In an interview with the AMA, Robert Tennant, the Medical Group Management Association’s director of health information policy, said practices must have their priorities in order on portal messages.

“You don’t want physicians wasting their time going through a hundred messages when only three are germane to their relationship to the patient,” Tennant said, adding that portals “can be a fantastic tool” for both the administrative and clinical sides of a practice.

The “remote clipboard option” has clinical and administrative value. Sending pre-visit forms that patients fill out at their convenience instead of in a waiting room means less reliance on memory when answering questions on prescriptions, allergies, chronic illness and family history. This also means fewer errors being entered in the EHR.

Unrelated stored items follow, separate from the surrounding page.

(** The [while (abs(size - neighbor size) > 1)] loop of [Redistribute]
    on leaves. *)
Fixpoint redistribute_leaf_loop (fuel : nat) (index : Z) (isibling inode : LeafPage K V)
  : option (LeafPage K V * LeafPage K V) :=
  match fuel with
  | O => None
  | S f =>
      if 1 <? Z.abs (l_size inode - l_size isibling) then
        let '(isibling1, inode1) :=
          if index =? 0 then Leaf.MoveFirstToEndOf isibling inode else Leaf.MoveLastToFrontOf isibling inode in
        redistribute_leaf_loop f index isibling1 inode1
      else Some (isibling, inode)
  end.

(** The same loop on internal pages, the middle key rotating through. *)
Fixpoint redistribute_internal_loop (fuel : nat) (index : Z) s (isibling inode : InternalPage K) (middle_key : K)
  : option (Store K V * InternalPage K * InternalPage K) :=
  match fuel with
  | O => None
  | S f =>
      if 1 <? Z.abs (i_size inode - i_size isibling) then
        if index =? 0 then
          let '(s1, isibling1, inode1) := Internal.MoveFirstToEndOf s isibling inode middle_key in
          redistribute_internal_loop f index s1 isibling1 inode1 (Internal.KeyAt isibling1 0)
        else
          let '(s1, isibling1, inode1) := Internal.MoveLastToFrontOf s isibling inode middle_key in
          redistribute_internal_loop f index s1 isibling1 inode1 (Internal.KeyAt inode1 0)
      else Some (s, isibling, inode)
  end.

(** [Redistribute(neighbor_node, node, index)]: [index = 0] moves the
    right neighbour's first entries to the end of [node], otherwise the
    left neighbour's last entries to its front, until the sizes differ by
    at most one.  Both pages are written back. *)
Definition Redistribute s (neighbor_node node : Node K V) (index : Z) : option (Store K V) :=
  let fuel := S (Z.to_nat (node_size neighbor_node + node_size node)) in
  match node, neighbor_node with
  | InternalNode inode, InternalNode isibling =>
      let parent_id := i_parent_page_id inode in
      '(s1, pn) ← fetch s parent_id;
      parent_node ← as_internal pn;
      let middle_key := Internal.KeyAt parent_node
                          (Internal.ValueIndex parent_node
                             (if index =? 0 then i_page_id isibling else i_page_id inode)) in
      '(s2, isibling1, inode1) ← redistribute_internal_loop fuel index (unpin s1 parent_id) isibling inode middle_key;
      Some (put (put s2 (i_page_id isibling1) (InternalNode isibling1)) (i_page_id inode1) (InternalNode inode1))
  | LeafNode inode, LeafNode isibling =>
      '(isibling1, inode1) ← redistribute_leaf_loop fuel index isibling inode;
      Some (put (put s (l_page_id isibling1) (LeafNode isibling1)) (l_page_id inode1) (LeafNode inode1))
  | _, _ => None
  end.
(** ** The descents *)

(** The loop of [GetValue] finds in the leaf of the key what the subtree
    holds for it, and leaves nodes and pins as they were. *)
Lemma get_value_loop_spec h : forall fuel s parent pid lo hi kvs key,
  subtree (nodes s) parent pid lo hi h kvs -> above lo key -> below hi key -> (h < fuel)%nat -> pins_nonneg s ->
  exists s', get_value_loop fuel s pid key = Some (s', lookup_key key kvs) /\ nodes s' = nodes s /\
    forall q, pin_of s' q = pin_of s q.
Proof.
  induction h as [|h IH]; intros [|fuel] s parent pid lo hi kvs key Hs Ha Hb Hf Hnn; try lia; cbn [get_value_loop].
  - inversion Hs as [? ? l ? ? Hm Hinv Hid Hpar Hsz Hsort Hr|]; subst.
    rewrite (proj2 (Z.eqb_neq _ _)) by assumption.
    destruct (fetch_present _ _ _ Hm) as (s1 & Hfe & Hn1 & _ & _). rewrite Hfe.
    eexists. split; [rewrite Leaf.Lookup_pairs by assumption; reflexivity|]. rewrite nodes_unpin.
    split; [exact Hn1|]. intros q. exact (fetch_unpin_pins _ _ _ _ q Hnn Hfe).
  - inversion Hs as [|? ? pg ? ? ? ? Hm Hinv Hid Hpar Hsz C]; subst.
    rewrite (proj2 (Z.eqb_neq _ _)) by assumption.
    destruct (fetch_present _ _ _ Hm) as (s1 & Hfe & Hn1 & _ & _). rewrite Hfe.
    rewrite Internal.Lookup_items by assumption.
    destruct (children_route _ _ _ _ _ _ _ key C Ha Hb) as (c & lo' & hi' & kvs_c & -> & Hc & Ha' & Hb' & ->).
    rewrite <- Hn1, <- (nodes_unpin s1 (i_page_id pg)) in Hc.
    destruct (IH fuel _ _ _ _ _ _ key Hc Ha' Hb' ltac:(lia)
                (pins_nonneg_same _ _ (fun q => fetch_unpin_pins _ _ _ _ q Hnn Hfe) Hnn)) as (s' & -> & Hn' & Hp').
    exists s'. split; [reflexivity|]. rewrite Hn', nodes_unpin. split; [exact Hn1|].
    intros q. rewrite Hp'. exact (fetch_unpin_pins _ _ _ _ q Hnn Hfe).
Qed.

(** The descent of [InsertIntoLeaf] and [Remove] stops at the leaf whose
    range holds the key, pinned once more; the pages it passed are
    unpinned again. *)
Lemma find_leaf_spec h : forall fuel s parent pid lo hi kvs key,
  subtree (nodes s) parent pid lo hi h kvs -> above lo key -> below hi key -> (h < fuel)%nat -> pins_nonneg s ->
  exists s' leaf_id l par lo' hi', find_leaf fuel s pid key = Some (s', Some (leaf_id, l)) /\
    nodes s !! leaf_id = Some (LeafNode l) /\
    subtree (nodes s) par leaf_id lo' hi' 0 (leaf_items l) /\ above lo' key /\ below hi' key /\
    lookup_key key kvs = lookup_key key (leaf_items l) /\ nodes s' = nodes s /\
    forall q, pin_of s' q = pin_of s q + (if decide (q = leaf_id) then 1 else 0).
Proof.
  induction h as [|h IH]; intros [|fuel] s parent pid lo hi kvs key Hs Ha Hb Hf Hnn; try lia; cbn [find_leaf].
  - inversion Hs as [? ? l ? ? Hm Hinv Hid Hpar Hsz Hsort Hr|]; subst.
    destruct (fetch_present _ _ _ Hm) as (s1 & Hfe & Hn1 & _ & _). rewrite Hfe.
    do 7 eexists; [reflexivity|]. split; [exact Hm|]. split; [exact Hs|]. do 3 (split; [assumption || reflexivity|]).
    split; [exact Hn1|]. intros q. exact (pin_of_fetch _ _ _ _ q Hfe).
  - inversion Hs as [|? ? pg ? ? ? ? Hm Hinv Hid Hpar Hsz C]; subst.
    destruct (fetch_present _ _ _ Hm) as (s1 & Hfe & Hn1 & _ & _). rewrite Hfe.
    rewrite Internal.Lookup_items by assumption.
    destruct (children_route _ _ _ _ _ _ _ key C Ha Hb) as (c & lo' & hi' & kvs_c & -> & Hc & Ha' & Hb' & ->).
    rewrite <- Hn1, <- (nodes_unpin s1 (i_page_id pg)) in Hc.
    destruct (IH fuel _ _ _ _ _ _ key Hc Ha' Hb' ltac:(lia)
                (pins_nonneg_same _ _ (fun q => fetch_unpin_pins _ _ _ _ q Hnn Hfe) Hnn))
      as (s' & leaf_id & l & par & lo2 & hi2 & -> & Hml & Hl & Ha2 & Hb2 & Hk & Hn' & Hp').
    rewrite nodes_unpin, Hn1 in Hml, Hl, Hn'.
    exists s', leaf_id, l, par, lo2, hi2. repeat split; try assumption.
    intros q. rewrite Hp', (fetch_unpin_pins _ _ _ _ q Hnn Hfe). reflexivity.
Qed.

(** ** An executable check of the invariant *)

Definition aboveb (lo : option K) (k : K) : bool := match lo with None => true | Some l => key_cmp l k <=? 0 end.
Definition belowb (hi : option K) (k : K) : bool := match hi with None => true | Some u => key_cmp k u <? 0 end.
Definition uptob (hi : option K) (k : K) : bool := match hi with None => true | Some u => key_cmp k u <=? 0 end.

(** The check of the children of an internal page, given the check
    [chk] of a subtree. *)
Definition check_children (chk : Z -> Z -> option K -> option K -> option (nat * list (K * V)))
    (parent : Z) (hi : option K) : option K -> list (K * Z) -> option (nat * list (K * V)) :=
  fix go (lo : option K) (items : list (K * Z)) : option (nat * list (K * V)) :=
    match items with
    | [] => None
    | [(_, c)] => chk parent c lo hi
    | (_, c) :: ((k', _) :: _) as rest =>
        if aboveb lo k' && uptob hi k' then
          '(h1, kvs1) ← chk parent c lo (Some k');
          '(h2, kvs2) ← go (Some k') rest;
          if Nat.eqb h1 h2 then Some (h1, kvs1 ++ kvs2) else None
        else None
    end.

(** The height and the pairs of the subtree at [pid], when it is one. *)
Fixpoint check_subtree (fuel : nat) m (parent pid : Z) (lo hi : option K) : option (nat * list (K * V)) :=
  match fuel with
  | O => None
  | S f =>
      if pid =? INVALID_PAGE_ID then None else
      match m !! pid with
      | Some (LeafNode l) =>
          if (l_page_id l =? pid) && (l_parent_page_id l =? parent) && (0 <=? l_size l)
             && (l_size l <=? Z.of_nat (length (l_array l))) && key_sorted (map fst (leaf_items l))
             && forallb (fun kv => aboveb lo (fst kv) && belowb hi (fst kv)) (leaf_items l)
          then Some (O, leaf_items l) else None
      | Some (InternalNode p) =>
          if (i_page_id p =? pid) && (i_parent_page_id p =? parent) && (1 <=? i_size p)
             && (i_size p <=? Z.of_nat (length (i_array p)))
          then check_children (check_subtree f m) pid hi lo (internal_items p) ≫= fun '(h, kvs) => Some (S h, kvs)
          else None
      | None => None
      end
  end.

Definition check_tree (t : BPlusTree) (s : Store K V) : option (nat * list (K * V)) :=
  check_subtree (tree_fuel s) (nodes s) INVALID_PAGE_ID (root_page_id_ t) None None.

Lemma aboveb_above lo k : aboveb lo k = true -> above lo k.
Proof. destruct lo; cbn; [lia|trivial]. Qed.
Lemma belowb_below hi k : belowb hi k = true -> below hi k.
Proof. destruct hi; cbn; [lia|trivial]. Qed.
Lemma uptob_upto hi k : uptob hi k = true -> upto hi k.
Proof. destruct hi; cbn; [lia|trivial]. Qed.

Lemma check_children_cons chk parent hi lo k c k' c' rest :
  check_children chk parent hi lo ((k, c) :: (k', c') :: rest) =
  if aboveb lo k' && uptob hi k' then
    '(h1, kvs1) ← chk parent c lo (Some k');
    '(h2, kvs2) ← check_children chk parent hi (Some k') ((k', c') :: rest);
    if Nat.eqb h1 h2 then Some (h1, kvs1 ++ kvs2) else None
  else None.
Proof. reflexivity. Qed.

Lemma check_children_sound m chk parent hi :
  (forall c lo' hi' h kvs, chk parent c lo' hi' = Some (h, kvs) -> subtree m parent c lo' hi' h kvs) ->
  forall items lo h kvs, check_children chk parent hi lo items = Some (h, kvs) -> children m parent lo hi h items kvs.
Proof.
  intros Hchk items. induction items as [|[k c] items IH]; intros lo h kvs E; [discriminate|].
  destruct items as [|[k' c'] rest]; [constructor; exact (Hchk _ _ _ _ _ E)|].
  rewrite check_children_cons in E. destruct (aboveb lo k' && uptob hi k') eqn:Eb; [|discriminate].
  apply andb_prop in Eb as [Ea Eu].
  apply bind_Some in E as ([h1 kvs1] & E1 & E). cbv beta iota in E.
  apply bind_Some in E as ([h2 kvs2] & E2 & E). cbv beta iota in E.
  destruct (Nat.eqb_spec h1 h2) as [<-|]; [|discriminate]. injection E as <- <-.
  apply children_cons; [exact (Hchk _ _ _ _ _ E1)|apply aboveb_above, Ea|apply uptob_upto, Eu|exact (IH _ _ _ E2)].
Qed.

(** The check is sound: what it accepts is a subtree. *)
Lemma check_subtree_sound fuel : forall m parent pid lo hi h kvs,
  check_subtree fuel m parent pid lo hi = Some (h, kvs) -> subtree m parent pid lo hi h kvs.
Proof.
  induction fuel as [|f IH]; intros m parent pid lo hi h kvs E; [discriminate|]. cbn [check_subtree] in E.
  destruct (Z.eqb_spec pid INVALID_PAGE_ID) as [|Hinv]; [discriminate|].
  destruct (m !! pid) as [[l|p]|] eqn:Hm; [| |discriminate].
  - repeat match type of E with context [if ?b then _ else _] =>
      let Eb := fresh "Eb" in destruct b eqn:Eb; [|discriminate] end.
    injection E as <- <-. repeat rewrite andb_true_iff in *. destruct_and!. zbool.
    apply subtree_leaf; try assumption; [lia|]. apply Forall_forall. intros kv Hin%list_elem_of_In.
    match goal with Hf : forallb _ _ = true |- _ =>
      rewrite forallb_forall in Hf; specialize (Hf kv Hin); apply andb_prop in Hf as [? ?] end.
    split; [apply aboveb_above|apply belowb_below]; assumption.
  - destruct ((i_page_id p =? pid) && (i_parent_page_id p =? parent) && (1 <=? i_size p)
              && (i_size p <=? Z.of_nat (length (i_array p)))) eqn:Eb; [|discriminate].
    repeat rewrite andb_true_iff in Eb. destruct_and!. zbool.
    destruct (check_children (check_subtree f m) pid hi lo (internal_items p)) as [[h1 kvs1]|] eqn:Ec;
      [|discriminate]. cbn in E. injection E as <- <-.
    econstructor; try eassumption; [lia|].
    exact (check_children_sound m _ pid hi (fun c lo' hi' h' kvs' => IH m pid c lo' hi' h' kvs') _ _ _ _ Ec).
Qed.

Lemma check_tree_sound t s h kvs : check_tree t s = Some (h, kvs) -> tree_ok t s h kvs.
Proof. apply check_subtree_sound. Qed.

End Invariant.

(** ** Search and the first insertion *)

Section Claims.
Context {K V : Type} `{HK : KeyComparatorLaws K} `{Inhabited K} `{Inhabited V} `{EqDecision V}.
Context (leaf_slots internal_slots : nat).
Implicit Types (t : BPlusTree) (s : Store K V) (key : K) (value : V).

(** C8: On a well-formed tree of height [h] holding the pairs [kvs],
    [GetValue] returns (with the fuel of the model, the number of pages
    plus one) the value [kvs] holds for the key, and it leaves the nodes
    and every pin count as they were: each page it fetches it unpins. *)
Theorem GetValue_spec t s h kvs key :
  tree_ok t s h kvs -> pins_nonneg s ->
  exists s', GetValue t s key = Some (s', lookup_key key kvs) /\ nodes s' = nodes s /\
    forall q, pin_of s' q = pin_of s q.
Proof.
  intros Hok Hnn. unfold GetValue.
  exact (get_value_loop_spec h (tree_fuel s) s _ _ _ _ kvs key Hok I I
           (Nat.lt_lt_succ_r _ _ (subtree_height_lt _ _ _ _ _ _ _ Hok)) Hnn).
Qed.

(** C9: The descent loop of [InsertIntoLeaf] and [Remove] terminates on
    a well-formed tree within the fuel of the model (pages + 1): it ends at
    a leaf of the tree whose key range holds the key and which holds every
    pair of the key the tree holds; that leaf is left pinned once more and
    every other pin is as before. *)
Theorem find_leaf_terminates t s h kvs key :
  tree_ok t s h kvs -> pins_nonneg s ->
  exists s' leaf_id l par lo hi, find_leaf (tree_fuel s) s (root_page_id_ t) key = Some (s', Some (leaf_id, l)) /\
    nodes s !! leaf_id = Some (LeafNode l) /\ subtree (nodes s) par leaf_id lo hi 0 (leaf_items l) /\ above lo key /\ below hi key /\
    lookup_key key kvs = lookup_key key (leaf_items l) /\ nodes s' = nodes s /\
    forall q, pin_of s' q = pin_of s q + (if decide (q = leaf_id) then 1 else 0).
Proof.
  intros Hok Hnn.
  exact (find_leaf_spec h (tree_fuel s) s _ _ _ _ kvs key Hok I I
           (Nat.lt_lt_succ_r _ _ (subtree_height_lt _ _ _ _ _ _ _ Hok)) Hnn).
Qed.

(** The nodes after [StartNewTree]: the new leaf at the next page id. *)
Lemma StartNewTree_nodes t s key value :
  let '(t', s') := StartNewTree leaf_slots t s key value in
  root_page_id_ t' = next_page s /\ index_id_ t' = index_id_ t /\
  roots s' !! index_id_ t = Some (next_page s) /\
  nodes s' = <[next_page s := LeafNode (fst (Leaf.Insert (Leaf.Init (replicate leaf_slots inhabitant)
                 (next_page s) INVALID_PAGE_ID (leaf_max_size_ t)) key value))]> (nodes s).
Proof.
  unfold StartNewTree, new_page, UpdateRootPageId, set_root. cbn.
  rewrite lookup_insert_eq, nodes_unpin. repeat split.
Qed.
(** Round trip of an index's metadata page, when the page held
    zeros where [SerializeTo] skips bytes (the 4 high bytes of the name
    length, which it writes in 4 bytes and [DeserializeFrom] reads in 8,
    and the 4 after the name); a frame from [NewPage] is zeroed, so a
    metadata page [CreateIndex] writes meets this: [IndexMetadata::DeserializeFrom]
    reads back, from the page [IndexMetadata::SerializeTo] wrote into,
    the metadata it wrote, given ids and key-map entries that are
    [uint32_t]s, a name without NUL followed on the heap by one, and a
    page long enough to hold the record; the offset it returns is the
    one [SerializeTo] returned, which is [GetSerializedSize]. *)
Theorem IndexMetadata_roundtrip buf im heap_after :
  0 <= index_id_ im < 2 ^ 32 -> 0 <= im_table_id_ im < 2 ^ 32 -> Forall (fun x => 0 <= x < 2 ^ 32) (key_map_ im) ->
  Forall (fun b => b <> 0) (index_name_ im) -> cstring heap_after = Some [] ->
  (28 + length (index_name_ im) + 4 * length (key_map_ im) <= length buf)%nat -> Z.of_nat (length buf) < 2 ^ 32 ->
  read_bytes buf 12 4 = zeros4 -> read_bytes buf (24 + length (index_name_ im)) 4 = zeros4 ->
  IndexMetadata_DeserializeFrom INDEX_METADATA_MAGIC_NUM (fst (IndexMetadata_SerializeTo INDEX_METADATA_MAGIC_NUM buf im)) heap_after =
    Some (snd (IndexMetadata_SerializeTo INDEX_METADATA_MAGIC_NUM buf im), Some im) /\
  snd (IndexMetadata_SerializeTo INDEX_METADATA_MAGIC_NUM buf im) = IndexMetadata_GetSerializedSize im.
Proof.
  intros Hid Htid Hkm Hnz Hh Hb Hlen HG1 HG2. rewrite IndexMetadata_SerializeTo_eq by assumption.
  destruct im as [iid name tid km]. cbn [index_id_ index_name_ im_table_id_ key_map_ fst snd] in *.
  rewrite HG1, HG2. split; [|unfold IndexMetadata_GetSerializedSize; cbn [index_name_ key_map_]; rewrite wrap_small; lia].
  rewrite IndexMetadata_DeserializeFrom_page by (first [exact Hid|reflexivity|lia]).
  change (le_decode zeros4) with 0. rewrite Z.mul_0_r, Z.add_0_r. cbv zeta.
  set (P16 := le_encode 4 INDEX_METADATA_MAGIC_NUM ++ le_encode 4 iid ++ le_encode 4 (Z.of_nat (length name)) ++ zeros4).
  set (R := le_encode 4 (Z.of_nat (length km)) ++ zeros4).
  set (D := drop _ buf).
  assert (HP16 : length P16 = 16%nat) by (unfold P16; rewrite !length_app, !length_le_encode; reflexivity).
  assert (HR : length R = 8%nat) by (unfold R; rewrite length_app, length_le_encode; reflexivity).
  replace (le_encode 4 INDEX_METADATA_MAGIC_NUM ++ le_encode 4 iid ++ le_encode 4 (Z.of_nat (length name)) ++ zeros4
           ++ name ++ le_encode 4 tid ++ le_encode 4 (Z.of_nat (length km)) ++ zeros4 ++ concat (map (le_encode 4) km) ++ D)
    with (P16 ++ name ++ le_encode 4 tid ++ R ++ concat (map (le_encode 4) km) ++ D)
    by (unfold P16, R; rewrite <- !app_assoc; reflexivity).
  rewrite (proj2 (Z.leb_le _ _)) by (rewrite !length_app, HP16; lia).
  rewrite Nat2Z.id, <- HP16, read_at, (cstring_app name heap_after Hnz), Hh.
  cbn [fmap option_fmap option_map mbind option_bind]. rewrite app_nil_r.
  replace (wrap 32 (16 + Z.of_nat (length name))) with (Z.of_nat (length (P16 ++ name)))
    by (rewrite length_app, HP16, wrap_small; lia).
  rewrite Nat2Z.id, (app_assoc P16 name), rd_at, le_decode_encode_small by (first [apply length_le_encode|cbn; lia]).
  replace (wrap 32 (Z.of_nat (length (P16 ++ name)) + 4)) with (Z.of_nat (length ((P16 ++ name) ++ le_encode 4 tid)))
    by (rewrite !length_app, HP16, length_le_encode, wrap_small; lia).
  rewrite Nat2Z.id, (app_assoc (P16 ++ name)), rd_at by exact HR.
  unfold R at 1. rewrite le_decode_len_gap by lia. change (le_decode zeros4) with 0. rewrite Z.mul_0_r, Z.add_0_r, Nat2Z.id.
  replace (wrap 32 (Z.of_nat (length (P16 ++ name)) + 4 + 8))
    with (Z.of_nat (length (((P16 ++ name) ++ le_encode 4 tid) ++ R)))
    by (rewrite !length_app, HP16, HR, length_le_encode, wrap_small; lia).
  rewrite (app_assoc _ R), read_key_map_encode by (first [exact Hkm|rewrite !length_app, HP16, HR, length_le_encode; lia]).
  cbn [mbind option_bind]. rewrite !length_app, HP16, HR, length_le_encode. do 3 f_equal. lia.
Qed.

End IndexMetadataProofs.

Section Witnesses.

Definition wcatalog_magic : Z := 89849.
Definition wtable_magic : Z := 344528.
Definition windex_magic : Z := 344529.
Definition wcm : CatalogMeta := mkCatalogMeta [(0, 1); (3, 5)] [(1, 7)].
Definition wtm : TableMetadata := mkTableMetadata 2 [116] 9 (mkSchema [wcol_id; wcol_name]).
Definition wim : IndexMetadata := mkIndexMetadata 3 [105; 120] 2 [0; 1].

Lemma CatalogMeta_roundtrip_witness :
  CatalogMeta_DeserializeFrom wcatalog_magic (CatalogMeta_SerializeTo wcatalog_magic wcm ++ [4; 4]) = Some wcm /\
  Z.of_nat (length (CatalogMeta_SerializeTo wcatalog_magic wcm)) = CatalogMeta_GetSerializedSize wcm.
Proof.
  apply CatalogMeta_roundtrip; [unfold wcatalog_magic; lia|apply map_okb_sound; reflexivity|apply map_okb_sound; reflexivity|].
  vm_compute. reflexivity.
Defined.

Disclaimers can counteract excessive messaging. Lowering expectations by using strategic disclaimers lowers the tendency of some patients to over email and helps them understand that asking questions on a portal is not a substitute for treatment.

Tennant suggested disclaimers regarding:

  • Timing: “While we aim to respond to inquiries as quickly as possible, we cannot guarantee that we will do so in less than 48 hours.”
  • Content: “Use the portal only for routine questions. Please call the practice for urgent or sensitive questions.”
  • Test results: “Some laboratory results will not be displayed due to their sensitive nature. Patients are encouraged to call the practice.”

Send notifications and receipts. Patients appreciate “receipt” messages such as “Your secure message was received” or notifications that they have secure messages waiting for them.

Give patients access to their records. Allow patients to download their information to their own devices or to transmit to a third party.

Include a comment box and FAQs. Give patients the ability to provide feedback and suggestions.

Learn from your peers. Ask colleagues:

  • What functions work or don’t work?
  • What have patients told you?
  • If you could start over, what would you do differently?

“Think of ways the portal can decrease administrative tasks like bill payments, appointment scheduling and prescription-refill requests,”  Tennant said. “Get those automated, so your staff will have time to do tasks that are more patient facing.”